Die Hauptstadt Utahs passierte ich am Sonntagnachmittag ohne Probleme. So konnte es gerne weitergehen. Mein Vortrieb wurde dann auch erst am Perry Port of Entry eingebremst. Einmal wiegen bitte. 67,061 lb, vielen Dank und gute Weiterfahrt.
Bei Tremonton nahm ich die I-84 W, auf der ich ja seit Ogden zusätzlich zur I-15 war. Eine halbe Stunde später meldete mein Navi: „Crossing border – entering Idaho.“

Die Declo Weigh Station gab mir bei untergehender Sonne einen Bypass. Also schaute ich nur den Kollegen zu, die über die Waage mussten, während ich auf der Interstate vorbeifuhr. Nach knapp acht Meilen später traf die I-84 auf die I-86. In Richtung Westen ging es aber als I-84 weiter.
Nun wurde es langsam Zeit sich einen Platz für die Pause zu suchen. Vorzugsweise mit einem Truckstop. Diesen fand ich an der Ausfahrt 173, wo ich dann zum Flying J Travel Center, Jerome, ID fuhr. Es waren noch mehrere Plätze von den 100 Parkplätzen frei. Den Truckstop suchte ich am Abend aber nur zum Besuch der Toiletten auf. Die Dusche sparte ich mir für den Morgen auf. Als Abendessen wollte ich den Rest des Chicken Salad vom Mittag nehmen. Nach dem allabendlichen Telefonat mit Pam schaute ich nun heute YouTube, bevor ich mich zum Schlafen hinlegte.

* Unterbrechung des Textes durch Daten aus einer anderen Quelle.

Lemma above_spec l : 65536 ≤ above l ∧ Forall (λ e, e.1 + size_of (Memory.objects l) e.2 ≤ above l) (Memory.m_AllocationMap l).
Proof.
  unfold above. induction (Memory.m_AllocationMap l) as [|e m [IH1 IH2]]; [split; [done|by apply Forall_nil]|]. cbn [foldr].
  split; [lia|]. constructor; [lia|]. eapply Forall_impl; [exact IH2|]. simpl. intros. lia.
Qed.

#[local] Instance failing_call_laws bad : @DriverLaws two_devices (failing_call bad) low.
Proof.
  constructor.
  - exists 4. split; [lia|done].
  - done.
  - intros k l D t n p _ Hn E. simpl in E. case_decide; [done|]. unfold next_chunk in E.
    destruct (above_spec l) as [Ha Hall]. pose proof (Z.mod_pos_bound (- above l) 16 ltac:(lia)) as Hm.
    case_match eqn:Hb; [|done]. injection E as <-. split_and!; [lia| |lia| |by destruct D, t|unfold low; intros; lia].
    + apply Z.mod_divide; [done|]. exists (- (- above l / 16)). pose proof (Z.div_mod (- above l) 16). lia.
    + eapply Forall_impl; [exact Hall|]. intros e He. right. simpl in He. lia.
Defined.

(** Running a sequence of calls. *)
Definition outcome_of {A} (o : outcome (result A * state)) : option (result A) := match o with Ret (r, _) => Some r | _ => None end.
Definition after {A} (o : outcome (result A * state)) : state := match o with Ret (_, s) => s | _ => initial id end.
Lemma runs {A} (o : outcome (result A * state)) r : outcome_of o = Some r → o = Ret (r, after o).
Proof. destruct o as [[]| |]; [|done..]. by intros [= ->]. Defined.
Inductive cstep (s : state) (σ : spec) : label → state → Prop :=
  | c_host a v : host_may_write s σ a →
      cstep s σ LTau (set_mem (λ m b, if b =? a then v else m b) s)
  | c_create flags size pHost r s' : new_buffer s flags size pHost →
      urMemBufferCreate ndev flags size pHost s = (r, s') →
      cstep s σ (match r with
                 | inr h => LCreate h (if pHost =? 0 then λ _, None else λ i, Some (mem s (pHost + i)))
                 | inl _ => LTau end) s'
  | c_retain h r s' : urMemRetain h s = (r, s') → cstep s σ LTau s'
  | c_release h m r s' : mems s !! h = Some m → 0 < RefCount m → urMemRelease h s = (r, s') →
      cstep s σ (if RefCount m =? 1 then LRelease h else LTau) s'
  | c_read q h blocking off n dst ev r s' :
      (getDevice q < ndev)%nat → fits off n → host_buffer s σ dst n →
      urEnqueueMemBufferRead q h blocking off n dst ev s = (r, s') →
      cstep s σ (if ok r then LRead h off n (λ i, mem s' (dst + i)) else LTau) s'
  | c_write q h m blocking off n src ev r s' :
      mems s !! h = Some m → (getDevice q < ndev)%nat → fits off n → off + n ≤ Size m →
      may_write m (getDevice q) off n →
      urEnqueueMemBufferWrite q h blocking off n src ev s = (r, s') →
      cstep s σ (write_label (ok r) h off n (λ i, mem s (src + i))) s'
  | c_fill q h m pat ps off n ev r s' :
      mems s !! h = Some m → (getDevice q < ndev)%nat → fits off n → off + n ≤ Size m →
      may_write m (getDevice q) off n → 0 < ps < 2 ^ 32 → Z.of_nat (length pat) = ps → n `mod` ps = 0 →
      urEnqueueMemBufferFill q h pat ps off n ev s = (r, s') →
      cstep s σ (write_label (ok r) h off n (λ i, nth (Z.to_nat (i `mod` ps)) pat 0)) s'
  | c_copy q h1 h2 m1 m2 off1 off2 n ev r s' :
      mems s !! h1 = Some m1 → mems s !! h2 = Some m2 → (getDevice q < ndev)%nat →
      fits off1 n → fits off2 n → off1 + n ≤ Size m1 → off2 + n ≤ Size m2 →
      alias m1 = true ∨ current m1 (getDevice q) = true → sole m2 (getDevice q) →
      urEnqueueMemBufferCopy q h1 h2 off1 off2 n ev s = (r, s') →
      cstep s σ (if ok r then LCopy h1 h2 off1 off2 n else LLost h2 off2 n) s'

  | c_map q h m blocking flags off n ev r p s' :
      mems s !! h = Some m → (getDevice q < ndev)%nat → fits off n →
      urEnqueueMemBufferMap q h blocking flags off n ev s = (inr (r, p), s') →
      cstep s σ (LMap h off n
        (bool_decide (r = UR_RESULT_SUCCESS) && (bool_decide (MemAllocMode m = AllocHostPtr)
           || flag flags UR_MAP_FLAG_READ || flag flags UR_MAP_FLAG_WRITE))
        (flag flags (Z.lor UR_MAP_FLAG_WRITE UR_MAP_FLAG_WRITE_INVALIDATE_REGION)) (λ i, mem s' (p + i))) s'
  | c_map_fails q h blocking flags off n ev e s' :
      (getDevice q < ndev)%nat → fits off n →
      urEnqueueMemBufferMap q h blocking flags off n ev s = (inl e, s') → cstep s σ LTau s'
  | c_unmap q h m x p ev r s' :
      mems s !! h = Some m → (getDevice q < ndev)%nat → getMapDetails p m = Some x →
      may_write m (getDevice q) (MapOffset x) (MapSize x) →
      urEnqueueMemUnmap q h p ev s = (inr r, s') →
      cstep s σ (if writes_map x
                 then write_label (bool_decide (r = UR_RESULT_SUCCESS)) h (MapOffset x) (MapSize x) (λ i, mem s (p + i))
                 else LTau) s'
  | c_kernel q d k args ms workDim params ev ps s1 s2 r s' :
      (getDevice q < ndev)%nat → (d < ndev)%nat →
      Forall2 (λ a m, mems s !! a.1 = Some m) args ms →
      (∀ j h f, args !! j = Some (h, f) → writes f = false → ∀ v o, k v j o = None) →
      set_args d args s = (inr ps, s1) → prepare_launch ndev q args params ev s1 = (inr (), s2) →
      urEnqueueKernelLaunchWithArgsExp ndev q d k args workDim false params ev s = (r, s') →
      cstep s σ (if ok r then LKernel k (zip args.*1 (Size <$> ms)) ((λ x o, mem s2 (x.1 + o)) <$> ps)
                 else LKernelLost (omap (λ a, if writes a.2 then Some a.1 else None) args)) s'
  | c_kernel_fails q d k args workDim empty params ev r s' :
      (getDevice q < ndev)%nat → (d < ndev)%nat → (∀ a, a ∈ args → is_Some (mems s !! a.1)) →
      empty = true ∨ ok r = false ∧ (∀ ps s1, set_args d args s = (inr ps, s1) →
        ok (prepare_launch ndev q args params ev s1).1 = false) →
      urEnqueueKernelLaunchWithArgsExp ndev q d k args workDim empty params ev s = (r, s') →
      cstep s σ LTau s'.
End steps.
End MemSpec.
(* ===== verification/CudaMemoryProofs.v ===== *)
(** * Proofs about the memory objects of the CUDA adapter

    [MemFacts] has the invariant that relates the copies of a buffer to its
    array and the lemmas about each operation, [MemProps] the properties. *)
From stdpp Require Import base numbers list gmap relations.
From S2P Require Import Prelude UrUtil FlatMemory CudaMemory.
Import Util.
Local Open Scope Z_scope.

Module MemFacts.
Import Mem MemSpec.

Lemma bind_inv {A B} (m : M A) (f : A → M B) s r s' :
  (m ≫= f) s = (r, s') →
  (∃ a s1, m s = (inr a, s1) ∧ f a s1 = (r, s')) ∨ (∃ e, m s = (inl e, s') ∧ r = inl e).
Proof.
  unfold mbind, M_bind. destruct (m s) as [[e|a] s1] eqn:E; intros Heq.
  - injection Heq as <- <-. right. by exists e.
  - left. by exists a, s1.
Qed.

Lemma get_inv h s r s' : get h s = (r, s') →
  s' = s ∧ match r with inr m => mems s !! h = Some m
           | inl e => mems s !! h = None ∧ e ≠ UR_RESULT_SUCCESS end.
Proof. unfold get. destruct (mems s !! h); intros [= <- <-]; done. Qed.
Lemma assert_inv b e s r s' : UR_ASSERT b e s = (r, s') →
  s' = s ∧ if b then r = inr () else r = inl e.
Proof. unfold UR_ASSERT. destruct b; by intros [= <- <-]. Qed.

(** Splits a computation into the cases of its first step. *)
Ltac step H :=
  match type of H with
  | (_ ≫= _) _ = _ =>
      let a := fresh "a" in let s := fresh "s" in let E := fresh "E" in let e := fresh "e" in
      apply bind_inv in H as [(a & s & E & H)|(e & E & ->)]
  end.

(** ** The invariant *)
Section inv.
Context `{CudaDriver} (ndev : nat) (user : Z → Prop).

Record coherent (mm : memory) (m : ur_mem) (c : content) : Prop := {
  co_len : length (Ptrs m) = ndev ∧ length (HaveMigratedToDeviceSinceLastWrite m) = ndev;
  co_size : 0 < Size m ∧ Parent m = None ∧ in_u32 (RefCount m);
  co_queue q : LastQueueWritingToMemObj m = Some q → (getDevice q < ndev)%nat;
  co_maps p x : (p, x) ∈ PtrToBufferMap m →
    0 ≤ MapOffset x ∧ 0 ≤ MapSize x ∧ MapOffset x + MapSize x ≤ Size m ∧ MapOffset x + MapSize x < 2 ^ 64 ∧ (HostPtr m ≠ 0 → p = HostPtr m + MapOffset x);
  co_alias : alias m = true → HostPtr m ≠ 0 ∧ (∀ d, ptr m d = 0 ∨ ptr m d = HostPtr m) ∧
    ∀ i v, 0 ≤ i < Size m → c i = Some v → mm (HostPtr m + i) = v;
  co_device : alias m = false → ∀ d, (d < ndev)%nat → current m d = true →
    ∀ i v, 0 ≤ i < Size m → c i = Some v → ptr m d ≠ 0 ∧ mm (ptr m d + i) = v;
  co_host : alias m = false → (1 < ndev)%nat → LastQueueWritingToMemObj m = None →
    ∀ i v, 0 ≤ i < Size m → c i = Some v → HostPtr m ≠ 0 ∧ mm (HostPtr m + i) = v }.

Record inv (s : state) (σ : spec) : Prop := {
  inv_dom h : is_Some (mems s !! h) ↔ is_Some (σ !! h);
  inv_next h : is_Some (mems s !! h) → h < next_handle s;
  inv_co h m c : mems s !! h = Some m → σ !! h = Some c → coherent (mem s) m c;
  inv_cells h1 h2 m1 m2 k1 k2 a : mems s !! h1 = Some m1 → mems s !! h2 = Some m2 →
    cell m1 k1 a → cell m2 k2 a → h1 = h2 ∧ k1 = k2;
  inv_alloc h m k a : mems s !! h = Some m → cell m k a →
    if bool_decide (MemAllocMode m = UseHostPtr) then user a else in_regions s a;
  inv_watch h m a : mems s !! h = Some m → alias m = false → HostPtr m ≠ 0 →
    in_range (HostPtr m) (Size m) a = true → user a ∧ ∀ h' m' k, mems s !! h' = Some m' → ¬ cell m' k a;
  inv_hosts h1 h2 m1 m2 a : mems s !! h1 = Some m1 → mems s !! h2 = Some m2 → HostPtr m1 ≠ 0 → HostPtr m2 ≠ 0 →
    in_range (HostPtr m1) (Size m1) a = true → in_range (HostPtr m2) (Size m2) a = true → h1 = h2;
  inv_user a : in_regions s a → ¬ user a;
  inv_freed : NoDup (freed s) ∧
    ∀ p, p ∈ freed s → in_regions s p ∧ ∀ h m k, mems s !! h = Some m → ¬ cell m k p }.

Lemma inv_lookup s σ h m : inv s σ → mems s !! h = Some m → ∃ c, σ !! h = Some c ∧ coherent (mem s) m c.
Proof.
  intros Hi Hm. destruct (proj1 (inv_dom _ _ Hi h)) as [c Hc]; [by exists m|].
  exists c. split; [done|]. by apply (inv_co _ _ Hi h).
Qed.

(** Memory outside a buffer does not matter to it, less defined bytes neither. *)
Lemma coherent_frame mm mm' m c c' :
  coherent mm m c →
  (∀ i v, 0 ≤ i < Size m → c' i = Some v → c i = Some v) →
  (∀ k a, cell m k a → mm' a = mm a) →
  (alias m = false → HostPtr m ≠ 0 → ∀ i, 0 ≤ i < Size m → is_Some (c' i) →
     mm' (HostPtr m + i) = mm (HostPtr m + i)) →
  coherent mm' m c'.
Proof.
  intros Hc Hle Hcell Hhost. destruct Hc. split; try done.
  - intros Ha. destruct (co_alias0 Ha) as (? & ? & Hv). split_and!; [done..|]. intros i v Hi Hci.
    rewrite (Hcell 0%nat); [by apply Hv; auto|]. unfold cell. rewrite Ha. split; [done|]. ranges. lia.
  - intros Ha d Hd Hcur i v Hi Hci. destruct (co_device0 Ha d Hd Hcur i v Hi (Hle _ _ Hi Hci)) as [Hp Hv].
    split; [done|]. rewrite (Hcell d); [done|]. unfold cell. rewrite Ha. split; [done|]. ranges. lia.
  - intros Ha Hn HL i v Hi Hci. destruct (co_host0 Ha Hn HL i v Hi (Hle _ _ Hi Hci)) as [Hp Hv].
    split; [done|]. by rewrite Hhost.
Qed.

Lemma coherent_weaken mm m c c' :
  coherent mm m c → (∀ i v, 0 ≤ i < Size m → c' i = Some v → c i = Some v) → coherent mm m c'.
Proof. intros Hc Hle. by eapply coherent_frame. Qed.

Lemma inv_weaken s σ h m c c' :
  inv s σ → mems s !! h = Some m → σ !! h = Some c →
  (∀ i v, 0 ≤ i < Size m → c' i = Some v → c i = Some v) → inv s (<[h := c']> σ).
Proof.
  intros Hi Hm0 Hc Hle. destruct Hi. split; try done.
  - intros h'. rewrite inv_dom0, lookup_insert. case_decide as Hh; [subst h'|done]. by rewrite Hc.
  - intros h' m' c0 Hm. rewrite lookup_insert. case_decide as Hh; [subst h'|by apply inv_co0].
    simplify_eq. intros [= <-]. eapply coherent_weaken; [by apply (inv_co0 h)|done].
Qed.

(** Only the memory and what is known of it change. *)
Lemma inv_set_mem s σ σ' f :
  inv s σ → (∀ h, is_Some (σ !! h) ↔ is_Some (σ' !! h)) →
  (∀ h m c, mems s !! h = Some m → σ' !! h = Some c → coherent (f (mem s)) m c) → inv (set_mem f s) σ'.
Proof. intros Hi Hdom Hco. destruct Hi. split; simpl; try done. intros h. by rewrite inv_dom0. Qed.

Lemma inv_called s σ : inv s σ → inv (called s) σ.
Proof. intros []. by split. Qed.
Lemma inv_add_queue_refs s σ d q : inv s σ → inv (add_queue_refs d q s) σ.
Proof. intros []. by split. Qed.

Montag, den 30. November 2020, 5:00 am, MST, Jerome, Idaho:

Auch heute hieß es wieder um fünf Uhr aufstehen. Andere Leute hatten ein langes Wochenende hinter sich, ich war schon seit Freitag wieder zugange. Ich quälte mich aus dem Bett und setzte die Kaffeemaschine in Gang. Anschließend nahm ich meine Tasche, die ich am gestrigen Abend vorbereitet hatte und ging mit dieser in den Truckstop zum Duschen.
Pünktlich um sechs Uhr war ich frisch geduscht und mit dem ersten Kaffee des Tages bewaffnet wieder im Truck. Den Kaffee aus meiner Kaffeemaschine füllte ich in die Thermoskanne für den Rest des Tages. Den frischen, aus dem Truckstop trank ich sofort. Nun begann ich mit der PTI, in deren Anschluss ich meine Fahrt nach Wenatchee fortsetzte.

Ich fuhr zurück auf die I-84 W in Richtung Boise. Die Hauptstadt Idahos passierte ich eine ganze Zeit später immer noch im Dunkeln. Wir hatten Ende November. Da begann man im Dunkeln und hörte auch im Dunkeln wieder auf zu fahren. Als ich den Snake River und damit die Grenze zu Oregon passierte, schien die Dunkelheit einem trüben und nebligen Herbstmorgen Platz zu machen. Das war aber erstmal nur im Tal des Snake River so. Als die Sonne langsam über die Hügel kam, war ich auch schon hoch genug, um über der Nebelgrenze zu sein.

Kurz darauf hatte mich auch die Pacific Time Zone wieder und meine Uhr zeigte das gleiche an, wie zu Hause. Hinter Baker City tauschte ich die kargen Hügel am Straßenrand gegen Felder. Hinter La Grande gegen Wälder für die dieser Staat bekannt war. So zog der Morgen vorbei.
Am späten Vormittag wurde mein Vortrieb an der ODOT Truck Scale MP 227, wie die Waage vor Pendleton genannt wurde, gestoppt. 66,511 lb stand auf der Skala und die Ampel wechselte auf grün. Viel Platz war hier nicht, also verschob ich meine Pause nochmal.

Ein paar Minuten später kam ich aus dem Wald hinaus und konnte nun einen schönen Blick auf das Tal des Columbia River werfen, in welches nun mein Abstieg in einigen Kurven vor mir lag.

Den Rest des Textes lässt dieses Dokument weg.